■ Collected data

---*---

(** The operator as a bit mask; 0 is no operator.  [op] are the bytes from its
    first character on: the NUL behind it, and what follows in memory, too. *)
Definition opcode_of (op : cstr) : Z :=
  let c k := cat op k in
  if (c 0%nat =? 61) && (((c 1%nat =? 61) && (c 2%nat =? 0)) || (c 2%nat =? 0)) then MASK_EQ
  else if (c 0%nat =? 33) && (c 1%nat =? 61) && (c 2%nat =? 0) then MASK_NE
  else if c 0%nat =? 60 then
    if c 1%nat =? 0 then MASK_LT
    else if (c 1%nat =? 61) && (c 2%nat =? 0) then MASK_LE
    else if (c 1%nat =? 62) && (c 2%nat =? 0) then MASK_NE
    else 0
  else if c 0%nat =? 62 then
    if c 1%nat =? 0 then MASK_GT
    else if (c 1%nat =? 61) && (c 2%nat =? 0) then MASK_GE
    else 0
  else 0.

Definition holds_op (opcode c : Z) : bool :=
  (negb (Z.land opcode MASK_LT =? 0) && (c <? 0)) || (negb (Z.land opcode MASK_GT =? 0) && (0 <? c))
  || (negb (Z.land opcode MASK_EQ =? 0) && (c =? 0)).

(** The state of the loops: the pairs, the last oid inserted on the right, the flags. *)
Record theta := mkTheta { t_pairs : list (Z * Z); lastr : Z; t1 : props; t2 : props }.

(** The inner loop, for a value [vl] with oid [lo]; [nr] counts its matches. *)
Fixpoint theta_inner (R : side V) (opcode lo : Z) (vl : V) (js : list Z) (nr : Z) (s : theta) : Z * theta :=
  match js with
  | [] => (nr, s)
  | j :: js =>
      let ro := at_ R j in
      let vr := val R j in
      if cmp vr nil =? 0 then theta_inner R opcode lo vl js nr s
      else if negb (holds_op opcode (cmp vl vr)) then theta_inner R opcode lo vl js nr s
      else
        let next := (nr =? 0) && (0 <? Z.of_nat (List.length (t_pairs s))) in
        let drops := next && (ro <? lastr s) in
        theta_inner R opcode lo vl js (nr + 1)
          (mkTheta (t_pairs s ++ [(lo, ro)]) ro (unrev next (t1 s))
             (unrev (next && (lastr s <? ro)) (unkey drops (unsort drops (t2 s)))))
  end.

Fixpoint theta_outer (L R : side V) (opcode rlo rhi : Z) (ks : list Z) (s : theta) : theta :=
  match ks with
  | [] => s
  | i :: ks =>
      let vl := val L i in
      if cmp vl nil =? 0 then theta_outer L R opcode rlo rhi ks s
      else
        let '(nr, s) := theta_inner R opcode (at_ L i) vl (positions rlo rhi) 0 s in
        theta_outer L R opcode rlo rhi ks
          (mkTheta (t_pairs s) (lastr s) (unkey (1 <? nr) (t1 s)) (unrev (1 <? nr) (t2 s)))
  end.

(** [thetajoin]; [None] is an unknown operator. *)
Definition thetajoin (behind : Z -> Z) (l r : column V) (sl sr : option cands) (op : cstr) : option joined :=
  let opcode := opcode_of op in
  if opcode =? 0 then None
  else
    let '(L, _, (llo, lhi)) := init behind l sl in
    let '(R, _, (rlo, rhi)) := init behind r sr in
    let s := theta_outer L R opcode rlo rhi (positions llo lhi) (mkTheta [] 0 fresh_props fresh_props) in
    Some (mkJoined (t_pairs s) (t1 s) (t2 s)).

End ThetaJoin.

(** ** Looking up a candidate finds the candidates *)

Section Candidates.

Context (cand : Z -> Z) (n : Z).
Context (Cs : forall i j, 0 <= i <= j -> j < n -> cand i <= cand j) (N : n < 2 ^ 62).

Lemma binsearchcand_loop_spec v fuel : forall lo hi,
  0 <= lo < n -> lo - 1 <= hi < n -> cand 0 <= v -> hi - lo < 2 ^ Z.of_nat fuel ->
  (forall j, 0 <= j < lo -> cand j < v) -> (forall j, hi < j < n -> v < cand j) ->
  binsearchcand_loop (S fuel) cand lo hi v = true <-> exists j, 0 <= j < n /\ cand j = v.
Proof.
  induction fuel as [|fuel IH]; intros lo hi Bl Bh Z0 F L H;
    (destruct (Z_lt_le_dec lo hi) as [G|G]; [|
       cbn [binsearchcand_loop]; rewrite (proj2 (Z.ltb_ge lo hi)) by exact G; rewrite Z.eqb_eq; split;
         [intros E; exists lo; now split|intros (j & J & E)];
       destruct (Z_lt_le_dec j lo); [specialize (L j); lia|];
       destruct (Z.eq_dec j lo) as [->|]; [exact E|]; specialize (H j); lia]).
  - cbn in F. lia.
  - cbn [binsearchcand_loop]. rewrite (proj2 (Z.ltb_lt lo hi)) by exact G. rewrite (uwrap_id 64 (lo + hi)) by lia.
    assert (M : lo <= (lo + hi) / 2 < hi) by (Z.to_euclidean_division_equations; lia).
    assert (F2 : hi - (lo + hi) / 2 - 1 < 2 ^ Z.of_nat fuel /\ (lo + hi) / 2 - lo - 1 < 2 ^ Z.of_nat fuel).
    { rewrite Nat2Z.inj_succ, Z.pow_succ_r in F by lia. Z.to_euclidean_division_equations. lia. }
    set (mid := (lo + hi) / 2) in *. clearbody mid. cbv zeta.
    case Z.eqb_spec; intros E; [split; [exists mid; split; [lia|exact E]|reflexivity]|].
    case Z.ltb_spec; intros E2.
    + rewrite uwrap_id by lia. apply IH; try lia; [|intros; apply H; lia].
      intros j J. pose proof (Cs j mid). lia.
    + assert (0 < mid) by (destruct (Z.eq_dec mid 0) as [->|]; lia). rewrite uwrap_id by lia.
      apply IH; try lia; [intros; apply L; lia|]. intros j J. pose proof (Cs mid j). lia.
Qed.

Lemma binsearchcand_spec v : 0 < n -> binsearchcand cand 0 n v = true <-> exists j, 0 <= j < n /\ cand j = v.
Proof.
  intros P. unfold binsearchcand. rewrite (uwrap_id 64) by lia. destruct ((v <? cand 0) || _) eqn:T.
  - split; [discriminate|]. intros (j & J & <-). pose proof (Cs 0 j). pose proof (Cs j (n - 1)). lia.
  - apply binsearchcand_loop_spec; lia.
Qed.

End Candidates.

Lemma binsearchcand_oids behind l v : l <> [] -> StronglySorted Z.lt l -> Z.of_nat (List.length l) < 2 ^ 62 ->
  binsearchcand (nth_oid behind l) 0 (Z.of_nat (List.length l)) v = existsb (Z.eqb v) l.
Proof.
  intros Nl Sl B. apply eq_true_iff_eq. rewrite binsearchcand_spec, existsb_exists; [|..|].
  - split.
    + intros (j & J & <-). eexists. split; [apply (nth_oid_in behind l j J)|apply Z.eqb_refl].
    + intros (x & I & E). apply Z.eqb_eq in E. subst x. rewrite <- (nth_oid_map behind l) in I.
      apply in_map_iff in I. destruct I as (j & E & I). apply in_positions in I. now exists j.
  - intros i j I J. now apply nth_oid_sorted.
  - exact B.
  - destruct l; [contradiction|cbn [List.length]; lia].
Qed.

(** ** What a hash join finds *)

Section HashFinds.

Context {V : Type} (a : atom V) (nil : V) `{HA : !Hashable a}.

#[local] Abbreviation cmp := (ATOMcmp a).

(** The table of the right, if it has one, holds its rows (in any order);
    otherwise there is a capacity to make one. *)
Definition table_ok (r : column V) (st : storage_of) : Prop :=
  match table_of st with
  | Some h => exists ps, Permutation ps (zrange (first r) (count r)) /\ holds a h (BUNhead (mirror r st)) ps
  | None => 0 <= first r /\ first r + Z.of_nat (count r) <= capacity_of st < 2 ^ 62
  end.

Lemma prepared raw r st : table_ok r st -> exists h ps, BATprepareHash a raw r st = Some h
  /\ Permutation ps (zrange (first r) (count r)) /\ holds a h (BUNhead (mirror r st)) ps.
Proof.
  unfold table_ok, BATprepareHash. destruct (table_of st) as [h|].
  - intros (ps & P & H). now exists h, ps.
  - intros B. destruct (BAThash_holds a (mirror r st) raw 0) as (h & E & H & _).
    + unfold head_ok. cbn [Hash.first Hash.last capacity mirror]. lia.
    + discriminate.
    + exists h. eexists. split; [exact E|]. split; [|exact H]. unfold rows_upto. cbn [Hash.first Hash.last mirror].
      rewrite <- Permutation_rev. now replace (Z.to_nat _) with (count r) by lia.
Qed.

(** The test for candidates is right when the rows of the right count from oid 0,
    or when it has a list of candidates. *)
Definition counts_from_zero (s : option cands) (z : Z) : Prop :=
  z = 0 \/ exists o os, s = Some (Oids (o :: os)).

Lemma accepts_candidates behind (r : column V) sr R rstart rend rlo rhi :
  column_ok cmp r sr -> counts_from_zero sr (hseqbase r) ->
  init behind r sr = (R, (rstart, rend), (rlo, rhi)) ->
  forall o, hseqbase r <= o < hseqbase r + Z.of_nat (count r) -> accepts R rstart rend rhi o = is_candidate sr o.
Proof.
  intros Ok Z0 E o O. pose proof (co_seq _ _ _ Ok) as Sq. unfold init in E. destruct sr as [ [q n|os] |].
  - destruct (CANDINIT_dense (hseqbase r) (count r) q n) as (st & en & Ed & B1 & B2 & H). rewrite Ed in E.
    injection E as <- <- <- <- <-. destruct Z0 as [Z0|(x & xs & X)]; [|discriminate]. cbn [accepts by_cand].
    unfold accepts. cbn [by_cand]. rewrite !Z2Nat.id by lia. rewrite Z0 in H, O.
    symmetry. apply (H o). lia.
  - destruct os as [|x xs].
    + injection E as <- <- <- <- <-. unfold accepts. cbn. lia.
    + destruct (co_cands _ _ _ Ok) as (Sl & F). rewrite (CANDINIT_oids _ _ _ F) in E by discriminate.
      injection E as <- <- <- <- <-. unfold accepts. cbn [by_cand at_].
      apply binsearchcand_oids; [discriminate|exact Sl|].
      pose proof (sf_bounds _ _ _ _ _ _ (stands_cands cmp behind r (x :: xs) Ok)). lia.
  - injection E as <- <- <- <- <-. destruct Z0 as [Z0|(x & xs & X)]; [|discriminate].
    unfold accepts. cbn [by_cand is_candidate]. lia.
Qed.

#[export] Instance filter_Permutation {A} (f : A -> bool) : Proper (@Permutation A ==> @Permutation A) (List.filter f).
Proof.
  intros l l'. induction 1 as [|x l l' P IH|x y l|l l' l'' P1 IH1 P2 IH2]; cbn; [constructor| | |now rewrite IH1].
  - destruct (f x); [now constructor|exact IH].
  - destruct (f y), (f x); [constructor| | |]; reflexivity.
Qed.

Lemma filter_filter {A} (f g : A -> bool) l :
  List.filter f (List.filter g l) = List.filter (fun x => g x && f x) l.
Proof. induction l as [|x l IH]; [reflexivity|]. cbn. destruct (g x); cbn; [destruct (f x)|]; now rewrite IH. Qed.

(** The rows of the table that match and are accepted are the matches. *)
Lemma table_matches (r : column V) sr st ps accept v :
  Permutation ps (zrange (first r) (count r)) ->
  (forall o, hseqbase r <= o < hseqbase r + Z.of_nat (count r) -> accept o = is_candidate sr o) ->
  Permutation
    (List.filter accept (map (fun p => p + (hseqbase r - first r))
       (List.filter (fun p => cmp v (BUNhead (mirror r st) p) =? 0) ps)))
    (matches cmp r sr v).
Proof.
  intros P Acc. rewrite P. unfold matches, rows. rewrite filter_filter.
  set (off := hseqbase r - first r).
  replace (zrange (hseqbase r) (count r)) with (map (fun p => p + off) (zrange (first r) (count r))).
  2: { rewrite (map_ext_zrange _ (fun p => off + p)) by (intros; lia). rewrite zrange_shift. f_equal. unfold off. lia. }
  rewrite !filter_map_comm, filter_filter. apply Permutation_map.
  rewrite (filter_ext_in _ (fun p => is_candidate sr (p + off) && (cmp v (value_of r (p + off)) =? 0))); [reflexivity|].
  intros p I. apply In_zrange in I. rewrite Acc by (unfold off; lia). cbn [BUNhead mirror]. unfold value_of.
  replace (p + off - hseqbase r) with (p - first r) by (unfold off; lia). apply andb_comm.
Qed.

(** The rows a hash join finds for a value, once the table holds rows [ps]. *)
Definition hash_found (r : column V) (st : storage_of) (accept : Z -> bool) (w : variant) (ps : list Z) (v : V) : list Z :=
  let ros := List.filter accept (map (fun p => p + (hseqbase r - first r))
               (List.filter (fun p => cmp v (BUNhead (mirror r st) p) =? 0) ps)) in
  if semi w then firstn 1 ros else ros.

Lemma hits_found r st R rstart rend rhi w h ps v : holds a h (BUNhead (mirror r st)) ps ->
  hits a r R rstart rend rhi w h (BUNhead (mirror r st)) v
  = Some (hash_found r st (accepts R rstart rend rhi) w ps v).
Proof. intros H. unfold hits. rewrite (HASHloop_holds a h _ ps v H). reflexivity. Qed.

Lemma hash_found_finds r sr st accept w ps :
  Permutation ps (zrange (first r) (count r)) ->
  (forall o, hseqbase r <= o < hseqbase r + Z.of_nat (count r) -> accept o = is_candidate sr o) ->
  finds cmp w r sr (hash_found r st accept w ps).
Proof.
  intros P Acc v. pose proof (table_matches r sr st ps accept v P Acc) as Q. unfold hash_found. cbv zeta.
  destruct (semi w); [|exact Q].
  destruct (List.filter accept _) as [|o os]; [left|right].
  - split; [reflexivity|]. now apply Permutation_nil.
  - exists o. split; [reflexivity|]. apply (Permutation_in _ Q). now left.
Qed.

---*---

■ Goal of the exercise
Of the entries above, repeat exactly the lines from the line with "replace (zrange (hseqbase" through the line with "if semi w then firstn 1 ros else ros.", both of them included.

■ Written response
  replace (zrange (hseqbase r) (count r)) with (map (fun p => p + off) (zrange (first r) (count r))).
  2: { rewrite (map_ext_zrange _ (fun p => off + p)) by (intros; lia). rewrite zrange_shift. f_equal. unfold off. lia. }
  rewrite !filter_map_comm, filter_filter. apply Permutation_map.
  rewrite (filter_ext_in _ (fun p => is_candidate sr (p + off) && (cmp v (value_of r (p + off)) =? 0))); [reflexivity|].
  intros p I. apply In_zrange in I. rewrite Acc by (unfold off; lia). cbn [BUNhead mirror]. unfold value_of.
  replace (p + off - hseqbase r) with (p - first r) by (unfold off; lia). apply andb_comm.
Qed.

(** The rows a hash join finds for a value, once the table holds rows [ps]. *)
Definition hash_found (r : column V) (st : storage_of) (accept : Z -> bool) (w : variant) (ps : list Z) (v : V) : list Z :=
  let ros := List.filter accept (map (fun p => p + (hseqbase r - first r))
               (List.filter (fun p => cmp v (BUNhead (mirror r st) p) =? 0) ps)) in
  if semi w then firstn 1 ros else ros.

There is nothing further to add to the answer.